Exercise brief:
Find the line containing "- pose proof (fun x => fold_difference" in the entries below. Restate it and each line after it, word for word, up to and including the line containing "intros Hw. pose".

Supplied data section start

Definition srem_mod (key : Str) (members : list Str) (entry : option StoredValue) : Result (CasAction Z) :=
  match entry with
  | Some {| value := VSet set; expires_at_ms := exp |} =>
      let '(set, removed) := remove_loop set members in
      if bt_is_empty set then Ok (Delete removed)
      else Ok (Write (mk_entry exp (VSet set)) removed)
  | Some _ => Err (wrong_type key)
  | None => Ok (NoOp 0)
  end.
Definition srem (key : Str) (members : list Str) : prog kvE (Result Z) :=
  cas key (pure_mod (srem_mod key members)).

Definition read_set {A} (key : Str) (d : A) (f : bset Str -> A) : prog kvE (Result A) :=
  let!? e := load key in
  match e with
  | Some {| value := VSet s |} => Ret (Ok (f s))
  | Some _ => Ret (Err (wrong_type key))
  | None => Ret (Ok d)
  end.

Definition smembers (key : Str) : prog kvE (Result (list Str)) := read_set key [] bs_elems.
Definition sismember (key member : Str) : prog kvE (Result bool) :=
  read_set key false (fun s => bt_contains s member).
Definition smismember (key : Str) (members : list Str) : prog kvE (Result (list bool)) :=
  read_set key (map (fun _ => false) members) (fun s => map (bt_contains s) members).
Definition scard (key : Str) : prog kvE (Result Z) := read_set key 0 len_i64.
Definition sscan (matches : Str -> Str -> bool) (key : Str) (cursor : Z) (pattern : option Str) (count : Z)
    : prog kvE (Result (Z * list Str)) :=
  read_set key (0, []) (fun s => apply_collection_scan matches (bs_elems s) cursor count pattern (fun x => x)).

Fixpoint load_sets_seq (keys : list Str) (out : list (bset Str)) : prog kvE (Result (list (bset Str))) :=
  match keys with
  | [] => Ret (Ok out)
  | k :: ks =>
      let!? members := smembers k in
      load_sets_seq ks (out ++ [bs_collect members])
  end.

Definition sinter (keys : list Str) : prog kvE (Result (list Str)) :=
  let!? sets := load_sets_seq keys [] in Ret (Ok (set_intersection sets)).
Definition sunion (keys : list Str) : prog kvE (Result (list Str)) :=
  let!? sets := load_sets_seq keys [] in Ret (Ok (set_union sets)).
Definition sdiff (keys : list Str) : prog kvE (Result (list Str)) :=
  let!? sets := load_sets_seq keys [] in Ret (Ok (set_difference sets)).

(** The SPOP closure draws its random rotation inside the CAS loop. *)
Definition spop_mod (key : Str) (count : Z) : modifier (list Str) := fun entry =>
  match entry with
  | Some {| value := VSet set; expires_at_ms := exp |} =>
      let! picked := pick_random_unique set count in
      let set := fold_left bt_remove picked set in
      if bt_is_empty set then Ret (Ok (Delete picked))
      else Ret (Ok (Write (mk_entry exp (VSet set)) picked))
  | Some _ => Ret (Err (wrong_type key))
  | None => Ret (Ok (NoOp []))
  end.

Definition spop (key : Str) (count : Z) : prog kvE (Result (list Str)) :=
  if count =? 0 then
    let!? e := load key in
    match e with
    | Some {| value := VSet _ |} | None => Ret (Ok [])
    | Some _ => Ret (Err (wrong_type key))
    end
  else cas key (spop_mod key count).

Definition srandmember (key : Str) (count : Z) (allow_duplicates : bool) : prog kvE (Result (list Str)) :=
  let!? e := load key in
  match e with
  | Some {| value := VSet s |} => let! l := pick_random s count allow_duplicates in Ret (Ok l)
  | Some _ => Ret (Err (wrong_type key))
  | None => Ret (Ok [])
  end.

(** ** Lemmas *)

Lemma sadd_step_all members s n :
  fold_left sadd_step members (s, n) =
    (fold_left bs_insert members s, n + (len (fold_left bs_insert members s) - len s)).
Proof.
  revert s n. induction members as [|m ms IH]; intros s n; cbn; [f_equal; lia|].
  rewrite IH. f_equal. unfold len, bs_insert. rewrite bt_insert_length. destruct (bt_contains s m); lia.
Qed.
#[export] Hint Rewrite sadd_step_all : op.

Lemma insert_members_nonempty members (s : bset Str) :
  members <> [] \/ s <> [] -> fold_left bs_insert members s <> [].
Proof.
  revert s. induction members as [|m ms IH]; cbn; intros s; [by intros [?|?]|].
  intros _. apply IH. right. apply bt_insert_nonempty.
Qed.
#[export] Hint Resolve insert_members_nonempty : btree.

#[export] Instance sadd_op key ms : ms <> [] -> CollectionOp KSet key (sadd_mod key ms).
Proof. intros Hm. collection_op ltac:(unfold sadd_mod, set_or_empty). Qed.
#[export] Instance srem_op key ms : CollectionOp KSet key (srem_mod key ms).
Proof. collection_op ltac:(unfold srem_mod). Qed.

(** *** Membership in the algebra *)

Lemma bs_elems_In (s : bset Str) x : bt_wf s -> In x (bs_elems s) <-> bt_contains s x = true.
Proof. intros Hs. symmetry. by apply bt_contains_In. Qed.

Lemma fold_intersection rest (acc : bset Str) x :
  bt_wf acc -> Forall bt_wf rest ->
  let r := fold_left (fun acc s => bs_collect (bs_elems (bs_intersection acc s))) rest acc in
  bt_wf r /\ (bt_contains r x = true <-> bt_contains acc x = true /\ Forall (fun s => bt_contains s x = true) rest).
Proof.
  intros Hacc Hr. revert acc Hacc. induction Hr as [|s rest Hs Hr IH]; intros acc Hacc; cbn.
  { split; [done|]. naive_solver. }
  destruct (IH (bs_collect (bs_elems (bs_intersection acc s)))) as [IH1 IH2]; [apply bt_wf_bs_collect|].
  split; [done|]. rewrite IH2, bs_contains_collect, bs_elems_In by (unfold bs_intersection; auto with btree).
  rewrite bs_contains_intersection, andb_true_iff, Forall_cons by done. tauto.
Qed.

Lemma fold_difference rest (acc : bset Str) x :
  bt_wf acc -> Forall bt_wf rest ->
  let r := fold_left (fun acc s => bs_collect (bs_elems (bs_difference acc s))) rest acc in
  bt_wf r /\ (bt_contains r x = true <-> bt_contains acc x = true /\ Forall (fun s => bt_contains s x = false) rest).
Proof.
  intros Hacc Hr. revert acc Hacc. induction Hr as [|s rest Hs Hr IH]; intros acc Hacc; cbn.
  { split; [done|]. naive_solver. }
  destruct (IH (bs_collect (bs_elems (bs_difference acc s)))) as [IH1 IH2]; [apply bt_wf_bs_collect|].
  split; [done|]. rewrite IH2, bs_contains_collect, bs_elems_In by (unfold bs_difference; auto with btree).
  rewrite bs_contains_difference, andb_true_iff, negb_true_iff, Forall_cons by done. tauto.
Qed.

Lemma fold_union sets (acc : bset Str) x :
  bt_wf acc -> Forall bt_wf sets ->
  let r := fold_left (fun out s => fold_left bs_insert (bs_elems s) out) sets acc in
  bt_wf r /\ (bt_contains r x = true <-> bt_contains acc x = true \/ Exists (fun s => bt_contains s x = true) sets).
Proof.
  intros Hacc Hr. revert acc Hacc. induction Hr as [|s rest Hs Hr IH]; intros acc Hacc; cbn.
  { split; [done|]. rewrite Exists_nil. tauto. }
  destruct (IH (fold_left bs_insert (bs_elems s) acc)) as [IH1 IH2]; [by apply bt_wf_bs_collect_from|].
  split; [done|]. rewrite IH2, bs_contains_collect_from, bs_elems_In, Exists_cons by done. tauto.
Qed.

(** The answer of a set command: strictly sorted, with exactly the members [P]. *)
Definition answers (l : list Str) (P : Str -> Prop) : Prop :=
  (exists s : bset Str, bt_wf s /\ l = bs_elems s) /\ forall x, In x l <-> P x.

(** SINTER, SUNION and SDIFF compute intersection, union and
    difference of the sets, as sorted duplicate-free lists. *)
Theorem set_algebra_spec first rest :
  Forall bt_wf (first :: rest) ->
  let mem (s : bset Str) x := bt_contains s x = true in
  answers (set_intersection (first :: rest)) (fun x => Forall (fun s => mem s x) (first :: rest)) /\
  answers (set_union (first :: rest)) (fun x => Exists (fun s => mem s x) (first :: rest)) /\
  answers (set_difference (first :: rest)) (fun x => mem first x /\ ~ Exists (fun s => mem s x) rest).
Proof.
  intros Hall mem. pose proof Hall as [Hf Hr]%Forall_cons. unfold mem. split; [|split].
  - pose proof (fun x => fold_intersection rest first x Hf Hr) as H. cbv zeta in H.
    split; [eexists; split; [by apply (H [])|done]|]. intros x. cbn [set_intersection].
    rewrite bs_elems_In by apply (H []). destruct (H x) as [_ ->]. by rewrite Forall_cons.
  - pose proof (fun x => fold_union (first :: rest) [] x bt_wf_nil Hall) as H. cbv zeta in H.
    split; [eexists; split; [by apply (H [])|done]|]. intros x. unfold set_union.
    rewrite bs_elems_In by apply (H []). destruct (H x) as [_ ->]. naive_solver.
  - pose proof (fun x => fold_difference rest first x Hf Hr) as H. cbv zeta in H.
    split; [eexists; split; [by apply (H [])|done]|]. intros x. cbn [set_difference].
    rewrite bs_elems_In by apply (H []). destruct (H x) as [_ ->].
    rewrite <- Forall_Exists_neg. split; intros [? Hx]; (split; [done|]); eapply Forall_impl; try exact Hx;
      intros s; cbn; destruct (bt_contains s x); naive_solver.
Qed.

(** *** Reading several sets *)

(** Two worlds a reader cannot tell apart. *)
Definition same_view (w w' : world) : Prop :=
  clock_ms w' = clock_ms w /\ forall k, live w' k = live w k.

#[export] Instance same_view_preorder : PreOrder same_view.
Proof.
  split; [by intros w|]. intros w1 w2 w3 [A1 A2] [B1 B2]. split; [congruence|].
  intros k. by rewrite B2.
Qed.
Lemma same_view_gc key w : same_view w (gc key w).
Proof. split; [apply clock_gc|]. intros k. apply live_gc_any. Qed.

(** The set a key stands for; a key of another kind has none. *)
Definition set_at (w : world) (k : Str) : option (bset Str) :=
  match live w k with
  | Some {| value := VSet s |} => Some s
  | Some _ => None
  | None => Some []
  end.

Lemma set_at_view w w' k : same_view w w' -> set_at w' k = set_at w k.
Proof. intros [_ H]. unfold set_at. by rewrite H. Qed.

Lemma set_at_wf w k s : keyspace_wf w -> set_at w k = Some s -> bt_wf s.
Proof.
  intros Hw. pose proof (keyspace_wf_live k w Hw) as Hl. unfold set_at.
  destruct (live w k) as [[? []]|]; intros [= <-]; [by apply Hl|constructor].
Qed.

Lemma run_smembers k w :
  run (smembers k) w = (match set_at w k with Some s => Ok (bs_elems s) | None => Err (wrong_type k) end, gc k w).
Proof.
  unfold smembers, read_set, set_at. rewrite run_bind, run_load. by destruct (live w k) as [[? []]|].
Qed.

Lemma run_load_sets keys out w :
  keyspace_wf w ->
  exists w', same_view w w' /\
    run (load_sets_seq keys out) w =
      (match mapM (set_at w) keys with
       | Some sets => Ok (out ++ sets)
       | None => match List.find (fun k => match set_at w k with Some _ => false | None => true end) keys with
                 | Some k => Err (wrong_type k)
                 | None => Ok []
                 end
       end, w').
Proof.
  revert out w. induction keys as [|k ks IH]; intros out w Hw; cbn [load_sets_seq].
  { exists w. split; [done|]. cbn. by rewrite app_nil_r. }
  rewrite run_bind, run_smembers. cbn [mapM List.find].
  destruct (set_at w k) as [s|] eqn:Es.
  - assert (Hc : bs_collect (bs_elems s) = s) by by eapply bs_collect_elems, set_at_wf.
    destruct (IH (out ++ [bs_collect (bs_elems s)]) (gc k w)) as (w' & Hv & Hrun); [by apply keyspace_wf_gc|].
    exists w'. split; [by etransitivity; [apply same_view_gc|]|]. rewrite Hrun, Hc.
    assert (E : forall k', set_at (gc k w) k' = set_at w k') by (intros; apply set_at_view, same_view_gc).
    assert (Em : mapM (set_at (gc k w)) ks = mapM (set_at w) ks).
    { clear -E. induction ks as [|k' ks IHk]; cbn; [done|]. rewrite E. destruct (set_at w k'); cbn; [|done]. by rewrite IHk. }
    rewrite Em. cbn. destruct (mapM (set_at w) ks); cbn; [by rewrite <- app_assoc|].
    f_equal. clear -E. induction ks as [|k' ks IHk]; cbn; [done|]. rewrite E. by destruct (set_at w k').
  - exists (gc k w). split; [apply same_view_gc|done].
Qed.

Supplied data section end

Your response:
  - pose proof (fun x => fold_difference rest first x Hf Hr) as H. cbv zeta in H.
    split; [eexists; split; [by apply (H [])|done]|]. intros x. cbn [set_difference].
    rewrite bs_elems_In by apply (H []). destruct (H x) as [_ ->].
    rewrite <- Forall_Exists_neg. split; intros [? Hx]; (split; [done|]); eapply Forall_impl; try exact Hx;
      intros s; cbn; destruct (bt_contains s x); naive_solver.
Qed.

(** *** Reading several sets *)

(** Two worlds a reader cannot tell apart. *)
Definition same_view (w w' : world) : Prop :=
  clock_ms w' = clock_ms w /\ forall k, live w' k = live w k.

#[export] Instance same_view_preorder : PreOrder same_view.
Proof.
  split; [by intros w|]. intros w1 w2 w3 [A1 A2] [B1 B2]. split; [congruence|].
  intros k. by rewrite B2.
Qed.
Lemma same_view_gc key w : same_view w (gc key w).
Proof. split; [apply clock_gc|]. intros k. apply live_gc_any. Qed.

(** The set a key stands for; a key of another kind has none. *)
Definition set_at (w : world) (k : Str) : option (bset Str) :=
  match live w k with
  | Some {| value := VSet s |} => Some s
  | Some _ => None
  | None => Some []
  end.

Lemma set_at_view w w' k : same_view w w' -> set_at w' k = set_at w k.
Proof. intros [_ H]. unfold set_at. by rewrite H. Qed.

Lemma set_at_wf w k s : keyspace_wf w -> set_at w k = Some s -> bt_wf s.
Proof.
  intros Hw. pose proof (keyspace_wf_live k w Hw) as Hl. unfold set_at.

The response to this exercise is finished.